6    On 6 October 1998 the plaintiff informed the first defendant that the plan had been registered in respect of the Glenwood land. That established 6 January 1999 as the completion date under the Glenwood contracts. There is no doubt that the plaintiff's solicitors wrote to the first defendant's solicitors on 17 December 1998 stating that if the Glenwood contracts did not settle on 6 January 1999 the rebate would not apply. On 6 January 1999 the first defendant settled in respect of one only of the Glenwood contracts. Under the other six contracts the plaintiff gave on 11 January 1999 notice to complete requiring completion before 2 pm on 27 January 1999. Settlement figures sent by the plaintiff's solicitors to the first defendant's solicitors before 27 January 1999 showed the settlement figures made up without the rebates being allowed. Despite this and the letter to the solicitor of 17 December 1998 both Mr Sayer and Mr Singleton swear that it was not until the morning of 27 January 1999 that they heard that the rebates would not be allowed. Mr Sayer's evidence was somewhat equivocal as to whether funds were available to settle on 6 January 1999. Mr Sayer deposes that funds were available for settlement on 27 January 1999 and Mr Singleton deposes that he was running around collecting the cheques when news of the problem reached him on the morning of 27 January; he understood all the necessary funds to be available for collection that morning. There is no doubt that on 27 January 1999 the first defendant refused to settle at the full purchase prices whilst offering settlement with the rebates allowed and that the plaintiff refused to accept settlement at the reduced purchase prices. On 28 January 1999 the plaintiff served notices terminating the six contracts. The first defendant treated the contracts as repudiated and accepted the repudiation. There is no doubt that the six contracts are at an end. The plaintiff subsequently resold the six lots at prices ranging between $144,500 and $156,500, giving it a windfall profit in the vicinity of $157,000.

7    The plaintiff sued the defendants in the District Court at Sydney to recover $73,345 being the balance deposits under the six contracts. Those proceedings were transferred into this Division of this Court, where the first defendant has brought a cross claim for relief on five bases, as follows:


      (1) That the first defendant was induced to enter into the contracts by a misrepresentation to the effect that the rebate of $10,000 would be allowed on completion whether or not there was compliance with the term of the contracts as to the date of completion
      (2) That the written contracts ought be rectified to coincide with a pre-existing oral contract containing a term to the effect that the rebate of $10,000 would be allowed on completion whether or not there was compliance with the term of the contracts as to the date of completion.
      (3) That there was a conventional estoppel arising from the fact that the parties to the contracts proceeded on a common assumption that the rebate would be allowed on completion whenever completion took place.
      (4) That there was an estoppel arising from the fact that the first defendant proceeded under an assumption that the rebate would be allowed on completion whenever completion took place which assumption arose from or was conduced to by the conduct of the plaintiff.
      (5) That the Court ought order the return of the deposits under s 55(2A) of the Conveyancing Act 1919 ("the CA").

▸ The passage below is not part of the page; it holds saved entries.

(* ===== verification/PathPatWalk.v ===== *)
(** * PathPatWalk

    What a walk computes: [derives] says which files a pattern reaches and with
    which spans of names, [expand] lists the derivations in the order the walk
    finds them, and the stateful walker is shown to emit that list, the first
    derivation of each path only.  The walk ends on every file system, cyclic
    or infinite ones too, as each descent spends an entry of its budget. *)

From Stdlib Require Import Sorted.
From S2P Require Import Prelude Diagnostics GoPath PathPat.

Section spec.
Context (Match : bytes -> bytes -> option bool) (fs : FS) (root realRoot : bytes).

Abbreviation isDir := (isDir fs root).

Definition entries (dir : bytes) : list DirEntry := default [] (ReadDir fs (walk_abs root dir)).

(** A directory that can be entered once more: its key is not on the way. *)
Definition enters (V : gset bytes) (rel : bytes) : option (gset bytes) :=
  match dir_key fs root realRoot rel with
  | Some key => if bool_decide (key ∈ V) then None else Some ({[key]} ∪ V)
  | None => None
  end.

(** What is not a directory, through symbolic links too. *)
Definition file_entry (dir : bytes) (e : DirEntry) : bool :=
  bool_decide (EType e = FRegular) || (negb (bool_decide (EType e = FDir)) && negb (isDir (walk_join dir (EName e)))).

Definition matched (glob : bytes) (e : DirEntry) : bool := match Match glob (EName e) with Some true => true | _ => false end.

(** Where ["**"] goes on: directories and links, hidden and pruned ones apart. *)
Definition descends (e : DirEntry) : bool :=
  negb (negb (bool_decide (EType e = FDir)) && negb (bool_decide (EType e = FSymlink))) && negb (pruned (EName e)).

(** The names a segment takes in a directory, with whether they are files. *)
Definition step_names (s : segment) (dir : bytes) : list (bytes * bool) :=
  if sg_literal s then [(sg_glob s, negb (isDir (walk_join dir (sg_glob s))))]
  else (fun e => (EName e, file_entry dir e)) <$> base.filter (fun e => matched (sg_glob s) e = true) (entries dir).

(** A path, the names consumed on the way to it, and the span of each segment
    among all the names. *)
Definition derivation : Type := bytes * list bytes * list (nat * nat).

Inductive derives : gset bytes -> list segment -> bytes -> nat -> derivation -> Prop :=
  | DFile V s dir n name :
      sg_recursive s = false -> (name, true) ∈ step_names s dir ->
      derives V [s] dir n (walk_join dir name, [name], [(n, S n)])
  | DDir V V' s s' rest dir n name b rel ns sp :
      sg_recursive s = false -> (name, b) ∈ step_names s dir -> enters V (walk_join dir name) = Some V' ->
      derives V' (s' :: rest) (walk_join dir name) (S n) (rel, ns, sp) ->
      derives V (s :: s' :: rest) dir n (rel, name :: ns, (n, S n) :: sp)
  | DStar V s rest dir n d :
      sg_recursive s = true -> stars V rest dir n n d -> derives V (s :: rest) dir n d
with stars : gset bytes -> list segment -> bytes -> nat -> nat -> derivation -> Prop :=
  | SStop V s rest dir n0 n rel ns sp :
      derives V (s :: rest) dir n (rel, ns, sp) -> stars V (s :: rest) dir n0 n (rel, ns, (n0, n) :: sp)
  | SFile V dir n0 n e :
      e ∈ entries dir -> file_entry dir e = true ->
      stars V [] dir n0 n (walk_join dir (EName e), [EName e], [(n0, S n)])
  | SDown V V' rest dir n0 n e rel ns sp :
      e ∈ entries dir -> descends e = true -> enters V (walk_join dir (EName e)) = Some V' ->
      stars V' rest (walk_join dir (EName e)) n0 (S n) (rel, ns, sp) ->
      stars V rest dir n0 n (rel, EName e :: ns, sp).

Scheme derives_ind2 := Induction for derives Sort Prop
  with stars_ind2 := Induction for stars Sort Prop.

(** ** The derivations in order *)

Inductive xcall :=
  | XMatch (V : gset bytes) (segs : list segment) (dir : bytes) (n : nat)
  | XStar (V : gset bytes) (rest : list segment) (dir : bytes) (n0 n : nat).

Definition via (name : bytes) (span : list (nat * nat)) (d : derivation) : derivation :=
  let '(rel, ns, sp) := d in (rel, name :: ns, span ++ sp).

Definition x_step (rec : xcall -> list derivation) (V : gset bytes) (rest : list segment) (dir : bytes) (n : nat)
    (nb : bytes * bool) : list derivation :=
  let '(name, is_file) := nb in
  let rel := walk_join dir name in
  match rest with
  | [] => if is_file then [(rel, [name], [(n, S n)])] else []
  | _ => match enters V rel with None => [] | Some V' => via name [(n, S n)] <$> rec (XMatch V' rest rel (S n)) end
  end.

Definition x_down (rec : xcall -> list derivation) (V : gset bytes) (rest : list segment) (dir : bytes) (n0 n : nat)
    (e : DirEntry) : list derivation :=
  let rel := walk_join dir (EName e) in
  if descends e then
    match enters V rel with None => [] | Some V' => via (EName e) [] <$> rec (XStar V' rest rel n0 (S n)) end
  else [].

Definition x_file (dir : bytes) (n0 n : nat) (e : DirEntry) : list derivation :=
  if file_entry dir e then [(walk_join dir (EName e), [EName e], [(n0, S n)])] else [].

8    Before proceeding to deal with the claims made under the cross claim I should say something about the credit of the witnesses and state my findings on the disputed questions of fact.

9    Three witnesses gave oral evidence, Mr Kemister, Mr Sayer and Mr Singleton. Mr Kemister was a witness of little credit. In his evidence there are many inconsistencies for which there is no reasonable explanation. There is justice in the submission of Mr Weber, of counsel for the defendants, that he repeated like a mantra, whether it was material to the question he was answering or not, the expression "if they settled when they were due to settle", which he saw as the justification for the plaintiff's course of action. He also denied knowledge of a number of matters which I find it to be quite incredible that he did not know, for instance that the plaintiff's "business involved packaging land and finance and on-selling to the public". In general, I do not accept Mr Kemister's evidence where it conflicts with other evidence in the case and in particular I generally prefer the evidence of Mr Sayer and Mr Singleton to that of Mr Kemister where they conflict. Mr Sayer was not without his difficulties as a witness. He was one of those witnesses who find difficulty in addressing the question actually asked and tend to insist on saying what they want to say whatever the question asked. However, he was prepared to make admissions or give versions of facts against his interest and gave, very much more than Mr Kemister, the appearance of a witness trying to give the Court frank evidence concerning the subject matter. Mr Singleton appeared to me a straightforward and frank witness who was generally credible.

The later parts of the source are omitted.